===== RECORDS SUPPLIED
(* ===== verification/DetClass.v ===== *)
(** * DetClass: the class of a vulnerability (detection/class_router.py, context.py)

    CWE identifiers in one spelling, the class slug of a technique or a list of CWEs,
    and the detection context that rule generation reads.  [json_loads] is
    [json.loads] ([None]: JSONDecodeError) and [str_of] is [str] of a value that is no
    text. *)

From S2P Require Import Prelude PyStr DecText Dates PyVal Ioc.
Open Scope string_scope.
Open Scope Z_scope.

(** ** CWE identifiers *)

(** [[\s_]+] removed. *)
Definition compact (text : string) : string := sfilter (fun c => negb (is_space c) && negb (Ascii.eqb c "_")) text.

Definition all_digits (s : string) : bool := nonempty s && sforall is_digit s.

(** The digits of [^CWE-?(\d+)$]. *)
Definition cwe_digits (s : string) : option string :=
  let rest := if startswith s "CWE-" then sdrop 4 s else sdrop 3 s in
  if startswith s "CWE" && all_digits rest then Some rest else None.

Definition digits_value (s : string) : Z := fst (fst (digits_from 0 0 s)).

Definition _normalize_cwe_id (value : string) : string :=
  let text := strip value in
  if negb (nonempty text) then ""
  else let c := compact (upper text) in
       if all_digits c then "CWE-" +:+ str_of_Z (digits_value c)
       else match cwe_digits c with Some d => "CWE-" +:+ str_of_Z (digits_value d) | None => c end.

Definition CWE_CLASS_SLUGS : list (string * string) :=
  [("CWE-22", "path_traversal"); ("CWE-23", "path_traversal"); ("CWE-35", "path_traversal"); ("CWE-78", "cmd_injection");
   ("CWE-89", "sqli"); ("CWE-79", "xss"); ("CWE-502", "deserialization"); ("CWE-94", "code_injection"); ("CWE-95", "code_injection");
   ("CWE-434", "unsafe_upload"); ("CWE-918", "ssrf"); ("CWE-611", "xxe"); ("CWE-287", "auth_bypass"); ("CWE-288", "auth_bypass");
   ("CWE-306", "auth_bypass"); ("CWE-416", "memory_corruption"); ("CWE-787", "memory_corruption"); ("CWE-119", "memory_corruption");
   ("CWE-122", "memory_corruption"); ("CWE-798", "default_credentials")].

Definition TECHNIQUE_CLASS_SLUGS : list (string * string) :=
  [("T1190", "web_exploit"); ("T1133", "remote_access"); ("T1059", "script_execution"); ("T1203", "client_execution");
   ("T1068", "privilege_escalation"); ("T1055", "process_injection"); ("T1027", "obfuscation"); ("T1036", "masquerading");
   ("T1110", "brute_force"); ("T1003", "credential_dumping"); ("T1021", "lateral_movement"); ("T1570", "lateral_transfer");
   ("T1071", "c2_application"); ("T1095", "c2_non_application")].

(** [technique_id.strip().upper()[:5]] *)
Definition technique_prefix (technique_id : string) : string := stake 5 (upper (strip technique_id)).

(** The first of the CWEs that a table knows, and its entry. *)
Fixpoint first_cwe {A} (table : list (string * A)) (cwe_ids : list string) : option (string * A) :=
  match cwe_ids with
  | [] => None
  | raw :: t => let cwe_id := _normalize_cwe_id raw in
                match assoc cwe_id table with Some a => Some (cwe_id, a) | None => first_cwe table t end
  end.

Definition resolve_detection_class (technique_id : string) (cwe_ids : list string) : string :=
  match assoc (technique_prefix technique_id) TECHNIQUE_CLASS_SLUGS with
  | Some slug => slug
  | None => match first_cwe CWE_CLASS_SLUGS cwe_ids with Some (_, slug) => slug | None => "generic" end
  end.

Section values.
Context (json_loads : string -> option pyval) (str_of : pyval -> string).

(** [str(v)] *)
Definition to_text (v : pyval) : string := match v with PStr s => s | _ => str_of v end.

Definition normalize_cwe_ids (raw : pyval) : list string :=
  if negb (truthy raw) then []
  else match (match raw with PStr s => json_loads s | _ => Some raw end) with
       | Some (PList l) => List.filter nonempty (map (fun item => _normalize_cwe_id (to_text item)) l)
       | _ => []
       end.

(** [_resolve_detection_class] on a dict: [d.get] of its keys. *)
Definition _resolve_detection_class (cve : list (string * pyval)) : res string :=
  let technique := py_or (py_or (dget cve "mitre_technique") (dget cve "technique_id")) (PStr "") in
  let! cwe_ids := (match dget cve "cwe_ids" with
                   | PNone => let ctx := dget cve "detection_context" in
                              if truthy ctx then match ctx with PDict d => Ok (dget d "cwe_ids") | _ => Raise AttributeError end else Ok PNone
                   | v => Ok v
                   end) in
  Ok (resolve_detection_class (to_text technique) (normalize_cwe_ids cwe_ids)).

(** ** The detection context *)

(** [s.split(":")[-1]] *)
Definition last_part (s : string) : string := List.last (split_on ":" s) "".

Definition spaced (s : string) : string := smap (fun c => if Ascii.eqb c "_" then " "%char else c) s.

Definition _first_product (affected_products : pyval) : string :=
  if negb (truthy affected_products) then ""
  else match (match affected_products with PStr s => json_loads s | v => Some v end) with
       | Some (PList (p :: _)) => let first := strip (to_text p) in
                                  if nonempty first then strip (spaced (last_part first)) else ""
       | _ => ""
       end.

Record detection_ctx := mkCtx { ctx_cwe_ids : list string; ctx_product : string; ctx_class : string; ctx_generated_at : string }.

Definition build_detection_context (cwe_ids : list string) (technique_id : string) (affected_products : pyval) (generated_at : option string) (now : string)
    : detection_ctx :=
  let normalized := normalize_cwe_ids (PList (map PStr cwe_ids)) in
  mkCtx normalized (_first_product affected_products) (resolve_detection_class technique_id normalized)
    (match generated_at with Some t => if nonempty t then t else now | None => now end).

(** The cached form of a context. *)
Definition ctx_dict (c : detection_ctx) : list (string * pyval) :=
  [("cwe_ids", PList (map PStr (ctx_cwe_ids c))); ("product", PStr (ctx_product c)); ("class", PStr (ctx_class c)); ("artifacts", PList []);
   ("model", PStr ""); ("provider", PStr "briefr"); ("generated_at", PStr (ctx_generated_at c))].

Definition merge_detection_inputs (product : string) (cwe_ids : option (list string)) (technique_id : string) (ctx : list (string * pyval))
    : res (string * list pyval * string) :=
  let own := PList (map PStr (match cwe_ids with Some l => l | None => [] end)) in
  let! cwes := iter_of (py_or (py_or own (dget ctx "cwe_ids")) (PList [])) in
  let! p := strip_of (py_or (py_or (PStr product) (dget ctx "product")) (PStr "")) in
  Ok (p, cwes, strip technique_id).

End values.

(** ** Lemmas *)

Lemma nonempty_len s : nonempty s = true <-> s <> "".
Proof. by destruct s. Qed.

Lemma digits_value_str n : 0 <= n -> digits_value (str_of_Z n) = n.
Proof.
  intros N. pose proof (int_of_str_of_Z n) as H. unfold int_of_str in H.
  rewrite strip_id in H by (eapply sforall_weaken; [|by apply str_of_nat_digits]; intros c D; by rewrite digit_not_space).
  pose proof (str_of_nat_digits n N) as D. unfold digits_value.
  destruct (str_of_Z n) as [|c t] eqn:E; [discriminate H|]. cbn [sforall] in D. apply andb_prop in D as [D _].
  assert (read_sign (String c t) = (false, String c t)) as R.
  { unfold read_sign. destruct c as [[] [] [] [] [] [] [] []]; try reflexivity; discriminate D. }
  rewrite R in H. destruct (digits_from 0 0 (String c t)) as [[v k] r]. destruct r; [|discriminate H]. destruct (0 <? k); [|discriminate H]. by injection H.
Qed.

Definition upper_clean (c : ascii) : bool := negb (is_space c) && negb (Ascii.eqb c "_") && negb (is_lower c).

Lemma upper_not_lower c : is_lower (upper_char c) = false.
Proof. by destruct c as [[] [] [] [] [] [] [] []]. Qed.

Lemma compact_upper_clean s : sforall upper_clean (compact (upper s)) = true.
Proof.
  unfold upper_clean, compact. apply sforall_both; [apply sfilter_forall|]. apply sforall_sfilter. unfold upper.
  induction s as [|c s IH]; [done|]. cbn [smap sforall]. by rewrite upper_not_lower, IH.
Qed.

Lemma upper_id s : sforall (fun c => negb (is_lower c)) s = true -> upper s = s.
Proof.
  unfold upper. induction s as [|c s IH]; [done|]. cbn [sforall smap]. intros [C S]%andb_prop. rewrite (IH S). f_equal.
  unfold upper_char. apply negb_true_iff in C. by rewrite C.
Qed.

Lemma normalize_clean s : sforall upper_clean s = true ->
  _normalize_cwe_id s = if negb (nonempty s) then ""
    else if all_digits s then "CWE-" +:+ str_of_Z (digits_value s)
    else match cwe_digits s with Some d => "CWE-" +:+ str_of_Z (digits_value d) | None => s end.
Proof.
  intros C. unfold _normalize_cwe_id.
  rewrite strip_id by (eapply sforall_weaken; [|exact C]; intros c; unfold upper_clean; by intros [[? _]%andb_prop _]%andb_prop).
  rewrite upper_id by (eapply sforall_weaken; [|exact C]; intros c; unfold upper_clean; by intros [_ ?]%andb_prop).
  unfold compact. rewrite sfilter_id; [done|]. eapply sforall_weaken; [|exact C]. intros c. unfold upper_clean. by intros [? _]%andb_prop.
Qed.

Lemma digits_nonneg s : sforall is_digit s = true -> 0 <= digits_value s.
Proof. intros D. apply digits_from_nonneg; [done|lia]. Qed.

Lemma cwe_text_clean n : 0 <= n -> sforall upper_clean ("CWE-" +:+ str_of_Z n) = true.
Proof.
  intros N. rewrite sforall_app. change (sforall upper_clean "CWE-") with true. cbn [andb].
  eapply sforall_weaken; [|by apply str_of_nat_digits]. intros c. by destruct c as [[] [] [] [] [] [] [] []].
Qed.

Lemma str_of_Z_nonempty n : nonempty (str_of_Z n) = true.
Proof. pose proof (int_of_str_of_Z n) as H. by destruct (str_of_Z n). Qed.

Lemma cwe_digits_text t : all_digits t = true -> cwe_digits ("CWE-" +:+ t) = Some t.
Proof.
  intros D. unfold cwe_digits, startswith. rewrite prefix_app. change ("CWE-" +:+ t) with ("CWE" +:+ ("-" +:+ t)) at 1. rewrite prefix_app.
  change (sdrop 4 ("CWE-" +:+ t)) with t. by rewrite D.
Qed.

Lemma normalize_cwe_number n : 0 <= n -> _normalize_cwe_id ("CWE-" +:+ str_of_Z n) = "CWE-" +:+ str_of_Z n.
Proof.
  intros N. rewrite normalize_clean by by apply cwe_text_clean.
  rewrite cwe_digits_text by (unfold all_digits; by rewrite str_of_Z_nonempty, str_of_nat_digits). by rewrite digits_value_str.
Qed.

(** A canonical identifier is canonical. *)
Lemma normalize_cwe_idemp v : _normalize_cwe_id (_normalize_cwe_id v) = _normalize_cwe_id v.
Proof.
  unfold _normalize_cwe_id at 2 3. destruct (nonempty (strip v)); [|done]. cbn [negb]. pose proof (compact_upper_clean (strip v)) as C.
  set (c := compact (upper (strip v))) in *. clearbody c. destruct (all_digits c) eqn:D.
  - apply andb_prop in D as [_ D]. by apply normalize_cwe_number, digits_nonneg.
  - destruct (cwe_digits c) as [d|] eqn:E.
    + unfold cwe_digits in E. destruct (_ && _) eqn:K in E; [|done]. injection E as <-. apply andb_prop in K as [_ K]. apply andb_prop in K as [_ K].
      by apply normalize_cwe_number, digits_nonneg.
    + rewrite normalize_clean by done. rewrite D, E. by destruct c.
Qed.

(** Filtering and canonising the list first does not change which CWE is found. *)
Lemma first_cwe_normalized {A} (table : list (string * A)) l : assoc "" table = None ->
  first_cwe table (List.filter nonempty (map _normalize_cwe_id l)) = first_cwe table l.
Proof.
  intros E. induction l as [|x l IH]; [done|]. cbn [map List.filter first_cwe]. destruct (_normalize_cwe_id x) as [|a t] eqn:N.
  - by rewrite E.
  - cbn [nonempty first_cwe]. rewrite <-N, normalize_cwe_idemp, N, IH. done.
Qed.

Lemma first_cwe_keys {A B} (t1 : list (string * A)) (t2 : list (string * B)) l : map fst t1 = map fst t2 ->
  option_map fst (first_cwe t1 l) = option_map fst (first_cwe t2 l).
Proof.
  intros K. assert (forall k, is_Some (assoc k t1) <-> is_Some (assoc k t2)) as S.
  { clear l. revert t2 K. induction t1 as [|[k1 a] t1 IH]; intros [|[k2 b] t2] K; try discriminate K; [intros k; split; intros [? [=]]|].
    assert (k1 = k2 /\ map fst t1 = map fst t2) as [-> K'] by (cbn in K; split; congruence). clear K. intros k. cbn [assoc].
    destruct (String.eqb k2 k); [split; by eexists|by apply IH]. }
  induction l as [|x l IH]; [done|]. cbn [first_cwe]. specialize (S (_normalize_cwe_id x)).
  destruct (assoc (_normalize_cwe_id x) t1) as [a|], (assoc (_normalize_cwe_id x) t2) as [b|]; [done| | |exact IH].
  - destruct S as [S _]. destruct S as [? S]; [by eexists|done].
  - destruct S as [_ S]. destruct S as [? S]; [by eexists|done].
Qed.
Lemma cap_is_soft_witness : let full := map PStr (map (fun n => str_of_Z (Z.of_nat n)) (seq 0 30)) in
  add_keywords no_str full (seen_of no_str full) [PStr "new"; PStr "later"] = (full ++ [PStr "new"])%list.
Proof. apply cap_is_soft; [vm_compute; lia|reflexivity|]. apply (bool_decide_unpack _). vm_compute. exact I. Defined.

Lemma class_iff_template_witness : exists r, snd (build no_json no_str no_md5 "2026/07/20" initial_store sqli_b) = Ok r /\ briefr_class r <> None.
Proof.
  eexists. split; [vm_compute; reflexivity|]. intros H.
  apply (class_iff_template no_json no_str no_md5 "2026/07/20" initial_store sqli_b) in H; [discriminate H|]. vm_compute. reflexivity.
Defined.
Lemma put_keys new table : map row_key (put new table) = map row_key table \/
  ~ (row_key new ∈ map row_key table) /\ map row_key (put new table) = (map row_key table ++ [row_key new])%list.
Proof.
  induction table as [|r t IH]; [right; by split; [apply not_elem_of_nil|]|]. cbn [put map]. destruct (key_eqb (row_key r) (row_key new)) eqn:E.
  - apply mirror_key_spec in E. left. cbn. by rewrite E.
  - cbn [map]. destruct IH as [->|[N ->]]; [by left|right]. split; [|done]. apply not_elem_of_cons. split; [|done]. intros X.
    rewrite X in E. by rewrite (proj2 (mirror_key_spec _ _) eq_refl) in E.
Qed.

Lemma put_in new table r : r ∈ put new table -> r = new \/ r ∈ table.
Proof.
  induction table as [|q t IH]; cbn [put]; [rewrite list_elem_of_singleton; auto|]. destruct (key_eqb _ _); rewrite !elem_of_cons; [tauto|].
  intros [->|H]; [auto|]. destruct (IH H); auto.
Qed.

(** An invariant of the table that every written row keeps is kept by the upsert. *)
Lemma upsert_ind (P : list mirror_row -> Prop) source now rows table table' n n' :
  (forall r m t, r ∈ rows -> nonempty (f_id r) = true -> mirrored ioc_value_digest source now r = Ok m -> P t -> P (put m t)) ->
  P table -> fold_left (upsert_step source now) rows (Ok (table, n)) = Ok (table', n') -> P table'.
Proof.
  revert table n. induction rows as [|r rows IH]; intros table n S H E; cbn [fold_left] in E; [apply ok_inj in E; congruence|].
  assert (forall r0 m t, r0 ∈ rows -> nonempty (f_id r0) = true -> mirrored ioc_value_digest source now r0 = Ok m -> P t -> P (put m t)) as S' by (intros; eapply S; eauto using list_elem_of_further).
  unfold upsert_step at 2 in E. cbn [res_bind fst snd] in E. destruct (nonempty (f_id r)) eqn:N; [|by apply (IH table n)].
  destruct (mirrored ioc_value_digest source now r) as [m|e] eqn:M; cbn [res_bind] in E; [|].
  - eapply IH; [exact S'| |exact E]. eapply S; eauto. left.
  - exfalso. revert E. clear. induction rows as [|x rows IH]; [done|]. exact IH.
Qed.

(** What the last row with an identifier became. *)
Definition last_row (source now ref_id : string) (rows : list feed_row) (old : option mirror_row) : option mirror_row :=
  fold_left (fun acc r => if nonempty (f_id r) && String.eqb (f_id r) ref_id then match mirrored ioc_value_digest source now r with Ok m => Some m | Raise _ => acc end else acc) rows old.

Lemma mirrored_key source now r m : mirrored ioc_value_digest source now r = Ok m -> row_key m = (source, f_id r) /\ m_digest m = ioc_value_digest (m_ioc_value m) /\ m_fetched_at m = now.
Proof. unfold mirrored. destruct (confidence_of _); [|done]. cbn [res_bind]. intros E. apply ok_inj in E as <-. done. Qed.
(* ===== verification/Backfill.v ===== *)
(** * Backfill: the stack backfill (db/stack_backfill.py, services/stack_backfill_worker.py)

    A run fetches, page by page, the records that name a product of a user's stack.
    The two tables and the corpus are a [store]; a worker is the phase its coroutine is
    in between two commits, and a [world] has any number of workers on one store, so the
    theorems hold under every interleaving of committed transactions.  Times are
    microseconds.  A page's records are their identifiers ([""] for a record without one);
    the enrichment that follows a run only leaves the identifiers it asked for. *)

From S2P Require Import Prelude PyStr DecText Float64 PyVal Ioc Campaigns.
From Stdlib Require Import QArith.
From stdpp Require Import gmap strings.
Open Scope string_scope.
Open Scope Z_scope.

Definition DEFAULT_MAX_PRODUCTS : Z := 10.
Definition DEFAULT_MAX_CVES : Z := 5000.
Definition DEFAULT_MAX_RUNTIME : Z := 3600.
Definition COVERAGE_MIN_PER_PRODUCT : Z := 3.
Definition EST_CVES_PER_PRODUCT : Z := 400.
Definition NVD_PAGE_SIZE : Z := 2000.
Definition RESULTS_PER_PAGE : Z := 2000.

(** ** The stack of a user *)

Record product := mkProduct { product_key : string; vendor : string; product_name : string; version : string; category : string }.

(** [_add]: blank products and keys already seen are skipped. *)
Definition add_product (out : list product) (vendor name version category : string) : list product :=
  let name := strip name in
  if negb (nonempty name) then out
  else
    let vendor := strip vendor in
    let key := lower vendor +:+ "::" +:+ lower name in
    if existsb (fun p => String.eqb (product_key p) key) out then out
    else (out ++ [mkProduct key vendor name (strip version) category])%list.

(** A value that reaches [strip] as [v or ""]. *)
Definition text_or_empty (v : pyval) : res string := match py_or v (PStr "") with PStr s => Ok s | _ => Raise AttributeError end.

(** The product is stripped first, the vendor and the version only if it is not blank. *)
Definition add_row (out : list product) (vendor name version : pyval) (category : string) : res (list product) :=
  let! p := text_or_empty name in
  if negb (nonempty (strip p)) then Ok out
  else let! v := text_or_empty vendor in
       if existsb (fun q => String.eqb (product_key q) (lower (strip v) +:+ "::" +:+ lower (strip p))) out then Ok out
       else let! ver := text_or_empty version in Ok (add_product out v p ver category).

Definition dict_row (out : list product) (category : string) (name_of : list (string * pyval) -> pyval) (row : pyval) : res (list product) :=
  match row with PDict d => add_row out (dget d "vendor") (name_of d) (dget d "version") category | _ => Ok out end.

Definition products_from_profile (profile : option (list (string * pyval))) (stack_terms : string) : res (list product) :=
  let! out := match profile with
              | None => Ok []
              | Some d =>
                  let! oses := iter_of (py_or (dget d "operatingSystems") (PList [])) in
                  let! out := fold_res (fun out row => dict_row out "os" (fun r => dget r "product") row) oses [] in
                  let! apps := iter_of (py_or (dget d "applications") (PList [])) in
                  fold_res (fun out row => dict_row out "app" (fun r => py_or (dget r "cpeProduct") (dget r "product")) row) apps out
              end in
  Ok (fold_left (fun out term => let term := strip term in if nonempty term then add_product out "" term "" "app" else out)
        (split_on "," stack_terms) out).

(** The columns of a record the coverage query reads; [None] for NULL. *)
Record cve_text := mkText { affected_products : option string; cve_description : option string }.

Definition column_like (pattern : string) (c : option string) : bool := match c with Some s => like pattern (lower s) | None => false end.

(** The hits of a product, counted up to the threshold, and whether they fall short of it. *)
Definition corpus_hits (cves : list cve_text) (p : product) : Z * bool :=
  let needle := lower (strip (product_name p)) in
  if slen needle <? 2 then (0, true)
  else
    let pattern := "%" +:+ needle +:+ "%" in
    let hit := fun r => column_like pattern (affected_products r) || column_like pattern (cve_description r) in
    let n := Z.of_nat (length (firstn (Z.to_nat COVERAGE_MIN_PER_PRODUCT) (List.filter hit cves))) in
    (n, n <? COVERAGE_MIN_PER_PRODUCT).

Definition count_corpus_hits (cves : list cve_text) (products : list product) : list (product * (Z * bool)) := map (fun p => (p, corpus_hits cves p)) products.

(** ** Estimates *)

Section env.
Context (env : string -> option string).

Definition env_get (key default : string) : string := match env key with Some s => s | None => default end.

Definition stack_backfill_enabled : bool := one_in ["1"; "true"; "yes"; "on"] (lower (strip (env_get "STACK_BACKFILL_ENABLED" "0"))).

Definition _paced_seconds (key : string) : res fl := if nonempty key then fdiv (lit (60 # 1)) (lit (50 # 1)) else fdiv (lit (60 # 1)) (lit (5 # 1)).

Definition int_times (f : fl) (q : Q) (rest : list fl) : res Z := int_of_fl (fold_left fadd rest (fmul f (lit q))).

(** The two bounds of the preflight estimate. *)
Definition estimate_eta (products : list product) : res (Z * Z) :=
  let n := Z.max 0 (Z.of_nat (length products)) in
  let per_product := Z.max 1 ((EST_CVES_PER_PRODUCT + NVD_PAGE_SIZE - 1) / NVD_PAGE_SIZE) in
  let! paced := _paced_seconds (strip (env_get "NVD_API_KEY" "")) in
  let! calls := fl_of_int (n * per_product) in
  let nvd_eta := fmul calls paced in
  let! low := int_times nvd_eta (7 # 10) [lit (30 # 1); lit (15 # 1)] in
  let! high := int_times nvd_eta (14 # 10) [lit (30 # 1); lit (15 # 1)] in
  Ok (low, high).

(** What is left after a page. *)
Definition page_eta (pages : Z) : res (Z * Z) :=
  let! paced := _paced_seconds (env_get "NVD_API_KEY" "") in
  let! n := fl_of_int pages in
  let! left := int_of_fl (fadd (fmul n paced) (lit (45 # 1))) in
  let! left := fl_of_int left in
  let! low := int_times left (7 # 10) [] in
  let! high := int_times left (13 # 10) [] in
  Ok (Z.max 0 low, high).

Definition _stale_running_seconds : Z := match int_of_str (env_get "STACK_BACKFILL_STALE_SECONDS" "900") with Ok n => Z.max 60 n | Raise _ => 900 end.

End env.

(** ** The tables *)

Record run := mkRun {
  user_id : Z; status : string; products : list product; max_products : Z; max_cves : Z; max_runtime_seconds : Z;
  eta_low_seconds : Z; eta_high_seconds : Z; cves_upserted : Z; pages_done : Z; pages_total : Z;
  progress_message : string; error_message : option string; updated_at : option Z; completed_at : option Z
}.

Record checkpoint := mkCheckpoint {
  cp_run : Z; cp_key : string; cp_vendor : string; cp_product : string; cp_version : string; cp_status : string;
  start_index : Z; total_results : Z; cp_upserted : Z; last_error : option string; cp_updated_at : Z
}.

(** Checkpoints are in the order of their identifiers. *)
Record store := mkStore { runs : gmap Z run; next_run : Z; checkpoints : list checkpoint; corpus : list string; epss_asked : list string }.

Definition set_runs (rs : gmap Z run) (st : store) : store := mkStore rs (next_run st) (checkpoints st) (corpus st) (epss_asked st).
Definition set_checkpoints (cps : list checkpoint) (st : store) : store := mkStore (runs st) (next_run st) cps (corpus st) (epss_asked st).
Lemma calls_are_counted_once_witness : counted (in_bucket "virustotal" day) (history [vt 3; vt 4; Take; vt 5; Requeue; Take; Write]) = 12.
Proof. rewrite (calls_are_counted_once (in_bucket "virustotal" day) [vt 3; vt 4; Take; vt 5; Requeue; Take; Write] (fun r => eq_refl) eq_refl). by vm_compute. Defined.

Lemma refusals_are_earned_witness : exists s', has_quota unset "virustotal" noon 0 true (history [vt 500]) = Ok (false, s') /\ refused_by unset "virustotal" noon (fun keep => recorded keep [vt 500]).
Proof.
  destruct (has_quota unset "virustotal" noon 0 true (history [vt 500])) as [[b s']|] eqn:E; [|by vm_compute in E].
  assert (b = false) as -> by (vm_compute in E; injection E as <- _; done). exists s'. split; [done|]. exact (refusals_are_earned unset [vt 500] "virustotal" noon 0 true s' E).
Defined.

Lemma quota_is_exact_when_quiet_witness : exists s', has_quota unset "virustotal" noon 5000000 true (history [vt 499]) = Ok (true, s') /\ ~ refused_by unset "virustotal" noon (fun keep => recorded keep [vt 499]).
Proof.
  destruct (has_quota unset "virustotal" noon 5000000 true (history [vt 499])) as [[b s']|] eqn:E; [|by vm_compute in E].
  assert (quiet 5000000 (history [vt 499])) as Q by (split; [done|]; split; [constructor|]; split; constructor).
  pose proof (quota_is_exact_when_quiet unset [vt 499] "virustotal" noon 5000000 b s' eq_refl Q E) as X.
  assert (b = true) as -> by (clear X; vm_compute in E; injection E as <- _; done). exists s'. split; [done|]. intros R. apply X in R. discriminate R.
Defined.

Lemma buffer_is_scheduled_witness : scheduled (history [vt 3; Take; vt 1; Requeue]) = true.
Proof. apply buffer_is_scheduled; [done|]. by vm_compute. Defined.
==========
▶ WHAT NEEDS TO BE DONE: Your task is to quote, without any alteration, the lines running from the top of the records to the line that holds "Definition compact (text", both included.

▶ EXERCISE ANSWER:
(* ===== verification/DetClass.v ===== *)
(** * DetClass: the class of a vulnerability (detection/class_router.py, context.py)

    CWE identifiers in one spelling, the class slug of a technique or a list of CWEs,
    and the detection context that rule generation reads.  [json_loads] is
    [json.loads] ([None]: JSONDecodeError) and [str_of] is [str] of a value that is no
    text. *)

From S2P Require Import Prelude PyStr DecText Dates PyVal Ioc.
Open Scope string_scope.
Open Scope Z_scope.

(** ** CWE identifiers *)

(** [[\s_]+] removed. *)
Definition compact (text : string) : string := sfilter (fun c => negb (is_space c) && negb (Ascii.eqb c "_")) text.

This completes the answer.